Todo empezó en 1971, con un estudio sobre los ojos de Halobacterium sp. (unas arqueobacterias que viven en entornos muy salados como el Mar Muerto): se descubrió que estos microbios poseen unas proteínas sensibles a la luz similares a las que los animales (incluyendo los humanos) tenemos en nuestra retina. Estas proteínas sensibles a la luz, las rodopsinas, se acumulan en una especie de ojos y permiten a los microbios desplazarse hacia la luz y utilizarla como fuente de energía. Durante décadas, los científicos siguieron investigando y descubriendo distintas clases de estas proteínas en otros organismos microscópicos, como las Chlamydomonas, unas algas unicelulares.
El austríaco Gero Miesenböck, hoy catedrático en la Universidad de Oxford, era uno de los científicos interesados en estas proteínas fotosensibles. De joven, Miesenböck no soñaba con ser científico: quería ser escritor (para muchos científicos la división entre las mal llamadas dos culturas no existe: Miesenböck considera que la ingeniería biológica que se lleva a cabo en su laboratorio es casi como poesía). Pero las humanidades le presentaban un problema: le parecía que tenían un potencial limitado para el descubrimiento frente a las ciencias.
Su trabajo como científico, entonces, le planteó otro problema: se le ocurrían hipótesis que no podía comprobar por carecer de métodos adecuados. Por ejemplo, ¿cómo investigar las redes neuronales? Los métodos tradicionales son invasivos (lesiones cerebrales, inserción de electrodos) o poco precisos (manipulación farmacológica, con efectos colaterales que no siempre se pueden controlar). Entonces se le ocurrió una idea: ¿por qué no intentar manipular la actividad de las neuronas mediante proteínas sensibles a la luz?
Los cuerpos de las neuronas (como los cuerpos de todas las células) están delimitados por una membrana de lípidos que mantiene una diferencia de potencial entre el exterior de la célula y su interior, debida a las distintas concentraciones de iones en ambos espacios. Cuando una neurona de la retina es expuesta a la luz, sus rodopsinas inducen a que se abran otras proteínas que forman canales en la membrana neuronal, que al abrirse provocan que haya un tráfico de iones entre el exterior y el interior de la neurona. Esto produce un cambio en el potencial, que ocasiona corrientes eléctricas y el disparo de la neurona. Cuando las neuronas disparan, lo que hacen es liberar neurotransmisores, unas moléculas que recibirán las neuronas conectadas con la primera, que a su vez generarán corrientes eléctricas y dispararán neurotransmisores. Así se transmite el impulso nervioso de una neurona a la siguiente en los circuitos neuronales.

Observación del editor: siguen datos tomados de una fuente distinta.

(* ===== verification/RhpClient.v ===== *)
(** * The host-protocol client ([internal/rhp/client.go])

    Many goroutines call [roundTrip] while one read loop dispatches the frames that
    arrive.  Each call owns a reply channel of capacity one, registered under the
    request id; the client is the shared table, the calls by id, the channels, and
    what has gone in and out.  The methods are functions on it; the interleavings of
    the calls, the read loop and [Close] are its step relation.  The frames are
    messages: the JSON in between is the standard library's. *)
From S2P Require Import Prelude Unicode GoStrings Rhp.
From stdpp Require Import options.
Import RhpWire.
Open Scope Z_scope.

Module Client.

(** ** Calls *)

Inductive call_error :=
| ErrClosed                    (* rhp: client is closed *)
| ErrWrite                     (* the frame could not be written *)
| ErrContext                   (* ctx.Err() *)
| ErrLost                      (* rhp: connection lost while awaiting reply *)
| ErrServer (e : ServerError).
#[export] Instance ServerError_eq_dec : EqDecision ServerError.
Proof. solve_decision. Defined.
#[export] Instance call_error_eq_dec : EqDecision call_error.
Proof. solve_decision. Defined.

(** What [roundTrip] returns; an error reply comes with its message. *)
Definition outcome : Type := option Message * option call_error.

(** A reply channel: [make(chan *Message, 1)]. *)
Record Chan := mkChan { ch_val : option Message; ch_shut : bool }.

Inductive phase :=
| Writing (req : Message)      (* registered, the frame not yet written *)
| Awaiting                     (* in the select *)
| Finished (o : outcome).

(** A push, as the [Handler] method it calls. *)
Inductive push :=
| OnAccept (listener child : Z) (remote local port : gostring)
| OnRecv (handle : Z) (data : gostring)
| OnStatus (handle flags : Z)
| OnClose (handle : Z).

Record Client := mkClient {
  c_nextID : Z;
  c_pending : gset Z;
  c_closed : bool;
  c_done : bool;
  c_err : option io_error;
  c_chans : gmap Z Chan;
  c_calls : gmap Z phase;
  c_sent : list Message;         (* frames written, oldest first *)
  c_read : list Message;         (* frames read, oldest first *)
  c_pushes : list push;          (* handler calls, oldest first *)
  c_stuck : bool }.              (* the read loop blocked, or panicked, on a channel *)

(** [Connect] *)
Definition Connect : Client := mkClient 0 ∅ false false None ∅ ∅ [] [] [] false.

Definition upd_pending g (c : Client) : Client :=
  mkClient (c_nextID c) (g (c_pending c)) (c_closed c) (c_done c) (c_err c) (c_chans c)
    (c_calls c) (c_sent c) (c_read c) (c_pushes c) (c_stuck c).
Definition upd_chans g (c : Client) : Client :=
  mkClient (c_nextID c) (c_pending c) (c_closed c) (c_done c) (c_err c) (g (c_chans c))
    (c_calls c) (c_sent c) (c_read c) (c_pushes c) (c_stuck c).
Definition upd_calls g (c : Client) : Client :=
  mkClient (c_nextID c) (c_pending c) (c_closed c) (c_done c) (c_err c) (c_chans c)
    (g (c_calls c)) (c_sent c) (c_read c) (c_pushes c) (c_stuck c).
Definition upd_sent g (c : Client) : Client :=
  mkClient (c_nextID c) (c_pending c) (c_closed c) (c_done c) (c_err c) (c_chans c)
    (c_calls c) (g (c_sent c)) (c_read c) (c_pushes c) (c_stuck c).
Definition upd_read g (c : Client) : Client :=
  mkClient (c_nextID c) (c_pending c) (c_closed c) (c_done c) (c_err c) (c_chans c)
    (c_calls c) (c_sent c) (g (c_read c)) (c_pushes c) (c_stuck c).
Definition upd_pushes g (c : Client) : Client :=
  mkClient (c_nextID c) (c_pending c) (c_closed c) (c_done c) (c_err c) (c_chans c)
    (c_calls c) (c_sent c) (c_read c) (g (c_pushes c)) (c_stuck c).
Definition set_stuck (c : Client) : Client :=
  mkClient (c_nextID c) (c_pending c) (c_closed c) (c_done c) (c_err c) (c_chans c)
    (c_calls c) (c_sent c) (c_read c) (c_pushes c) true.
Definition set_closed (c : Client) : Client :=
  mkClient (c_nextID c) (c_pending c) true (c_done c) (c_err c) (c_chans c)
    (c_calls c) (c_sent c) (c_read c) (c_pushes c) (c_stuck c).

(** ** Channels *)

(** [ch <- msg; close(ch)]: stuck when the channel is full, shut or missing. *)
Definition chan_reply (id : Z) (m : Message) (c : Client) : Client :=
  match c_chans c !! id with
  | Some (mkChan None false) => upd_chans <[id := mkChan (Some m) true]> c
  | _ => set_stuck c
  end.

(** [close(ch)] *)
Definition chan_close (id : Z) (c : Client) : Client :=
  match c_chans c !! id with
  | Some (mkChan v false) => upd_chans <[id := mkChan v true]> c
  | _ => set_stuck c
  end.

(** ** The read loop *)

(** The handler call of a message without an id. *)
Definition push_of (m : Message) : option push :=
  if decide (Type_ m = TypeAccept) then
    Some (OnAccept (derefHandle (Handle m)) (derefHandle (Child m)) (Remote m) (Local m)
            (deref (Port m)))
  else if decide (Type_ m = TypeRecv) then
    Some (OnRecv (derefHandle (Handle m)) (DecodeData (deref (Data m))))
  else if decide (Type_ m = TypeStatus) then
    Some (OnStatus (derefHandle (Handle m)) (statusFlags m))
  else if decide (Type_ m = TypeClose) then Some (OnClose (derefHandle (Handle m)))
  else None.

Definition dispatch (m : Message) (c : Client) : Client :=
  match ID m with
  | Some id =>
      if decide (id ∈ c_pending c) then chan_reply id m (upd_pending (.∖ {[id]}) c) else c
  | None =>
      match push_of m with
      | Some p => upd_pushes (λ l, l ++ [p]) c
      | None => c
      end
  end.

(** One frame of [readLoop]. *)
Definition read_frame (m : Message) (c : Client) : Client :=
  dispatch m (upd_read (λ l, l ++ [m]) c).

(** The deferred clean-up of [readLoop], for the error that ended it ([EOF] counts as
    none). *)
Definition read_end (e : io_error) (c : Client) : Client :=
  let pending := c_pending c in
  let c1 := mkClient (c_nextID c) ∅ true (c_done c)
              (if decide (e = EOF) then None else Some e) (c_chans c)
              (c_calls c) (c_sent c) (c_read c) (c_pushes c) (c_stuck c) in
  let c2 := foldr chan_close c1 (elements pending) in
  mkClient (c_nextID c2) (c_pending c2) (c_closed c2) true (c_err c2) (c_chans c2)
    (c_calls c2) (c_sent c2) (c_read c2) (c_pushes c2) (c_stuck c2).

(** ** [roundTrip] *)

(** Registering a call; [None] when the client is closed. *)
Definition register (req : Message) (c : Client) : option (Z * Client) :=
  if c_closed c then None
  else
    let id := c_nextID c + 1 in
    Some (id, mkClient id ({[id]} ∪ c_pending c) (c_closed c) (c_done c) (c_err c)
                (<[id := mkChan None false]> (c_chans c))
                (<[id := Writing (with_ID id req)]> (c_calls c))
                (c_sent c) (c_read c) (c_pushes c) (c_stuck c)).

(** [delete(c.pending, id)] and the return with an error *)
Definition abandon (id : Z) (e : call_error) (c : Client) : Client :=
  upd_calls <[id := Finished (None, Some e)]> (upd_pending (.∖ {[id]}) c).

Definition finish (reply : Message) : outcome :=
  if Err reply =? ErrOk then (Some reply, None)
  else (Some reply, Some (ErrServer (mkServerError (Err reply) (ErrText_ reply)))).

(** The receive of the select, when it does not block. *)
Definition receive (id : Z) (c : Client) : option outcome :=
  match c_chans c !! id with
  | Some (mkChan (Some m) _) => Some (finish m)
  | Some (mkChan None true) => Some (None, Some ErrLost)
  | _ => None
  end.

(** ** Requests *)

Definition Authenticate (user pass : gostring) : Message :=
  mkMessage TypeAuth None None None [] None None [] [] None [] [] None None user pass.
Definition Socket : Message :=
  mkMessage TypeSocket None None None [] None None FamilyAX25 ModeStream None [] [] None None [] [].
Definition Bind (handle : Z) (local p : gostring) : Message :=
  mkMessage TypeBind None None None [] (Some handle) None [] [] (port p) local [] None None [] [].
Definition Listen (handle : Z) : Message :=
  mkMessage TypeListen None None None [] (Some handle) None [] [] None [] [] (Some FlagPassive)
    None [] [].
Definition Open (local remote p : gostring) : Message :=
  mkMessage TypeOpen None None None [] None None FamilyAX25 ModeStream (port p) local remote
    (Some FlagActive) None [] [].
Definition Send (handle : Z) (data : gostring) : Message :=
  mkMessage TypeSend None None None [] (Some handle) None [] [] None [] [] None
    (Some (EncodeData data)) [] [].
Definition CloseHandle (handle : Z) : Message :=
  mkMessage TypeClose None None None [] (Some handle) None [] [] None [] [] None None [] [].

(** What [Socket] and [Open] make of the outcome. *)
Definition handle_result (o : outcome) : Z + call_error :=
  match o with
  | (_, Some e) => inr e
  | (Some m, None) => inl (derefHandle (Handle m))
  | (None, None) => inr ErrLost
  end.

(** What [CloseHandle] makes of it: a handle that is already gone is no error. *)
Definition close_result (o : outcome) : option call_error :=
  match o.2 with
  | Some (ErrServer e) => if se_Code e =? ErrInvalidHandle then None else o.2
  | e => e
  end.

(** ** Steps *)

Inductive client_step : Client → Client → Prop :=
(** A goroutine enters [roundTrip] ... *)
| step_register c req id c' : register req c = Some (id, c') → client_step c c'
(** ... writes its frame, or fails to ... *)
| step_written c id req :
    c_calls c !! id = Some (Writing req) →
    client_step c (upd_calls <[id := Awaiting]> (upd_sent (λ l, l ++ [req]) c))
| step_write_failed c id req :
    c_calls c !! id = Some (Writing req) → client_step c (abandon id ErrWrite c)
(** ... and takes one of the two cases of the select. *)
| step_cancelled c id :
    c_calls c !! id = Some Awaiting → client_step c (abandon id ErrContext c)
| step_received c id o :
    c_calls c !! id = Some Awaiting → receive id c = Some o →
    client_step c (upd_calls <[id := Finished o]> c)
(** The read loop handles a frame, or ends. *)
| step_read c m : c_done c = false → client_step c (read_frame m c)
| step_read_end c e : c_done c = false → client_step c (read_end e c)
(** [Close], from anywhere; the read loop ends later. *)
| step_close c : client_step c (set_closed c).

Definition reachable (c : Client) : Prop := rtc client_step Connect c.

End Client.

La idea que tuvo Miesenböck era sencilla y elegante: si pudiésemos insertar en cualquier neurona (no solo las de la retina) proteínas de membrana fotosensibles que desencadenaran el impulso nervioso al ser expuestas a la luz, podríamos controlar la actividad de las neuronas simplemente iluminándolas.
En 2002, Miesenböck consiguió por primera vez llevar a cabo su idea en un cultivo celular de neuronas de rata. Al poco, Susana Lima, una joven bioquímica fascinada por la posibilidad de descubrir cómo la actividad de las neuronas se traduce en un comportamiento, comenzó sus estudios de doctorado en el laboratorio de Miesenböck, por aquel entonces en la Universidad de Yale. Su objetivo era conseguir trasladar los resultados del cultivo celular a un animal vivo, de manera que al activar las neuronas mediante luz se pudiese controlar su comportamiento. Lima y Miesenböck eligieron un animal sencillo, el favorito de genetistas y biólogos moleculares: la mosca de la fruta (Drosophila melanogaster). Tras cuatro años de intensa experimentación y decenas de intentos fallidos, diseñaron un experimento en el que, en lugar de utilizar rodopsinas, se usaron moléculas “enjauladas”, que se liberaban tras ser iluminadas y activaban los canales de membrana. Lima introdujo este sistema en las diversas neuronas que controlan el movimiento de las moscas, encendió la luz, y experimentó el momento más apasionante de su carrera: ¡las moscas aleteaban y se movían bajo su voluntad! El trabajo de Lima y Miesenböck salió publicado en abril de 2005; el reto ahora era refinar el método para hacerlo aún más preciso y fácil de usar.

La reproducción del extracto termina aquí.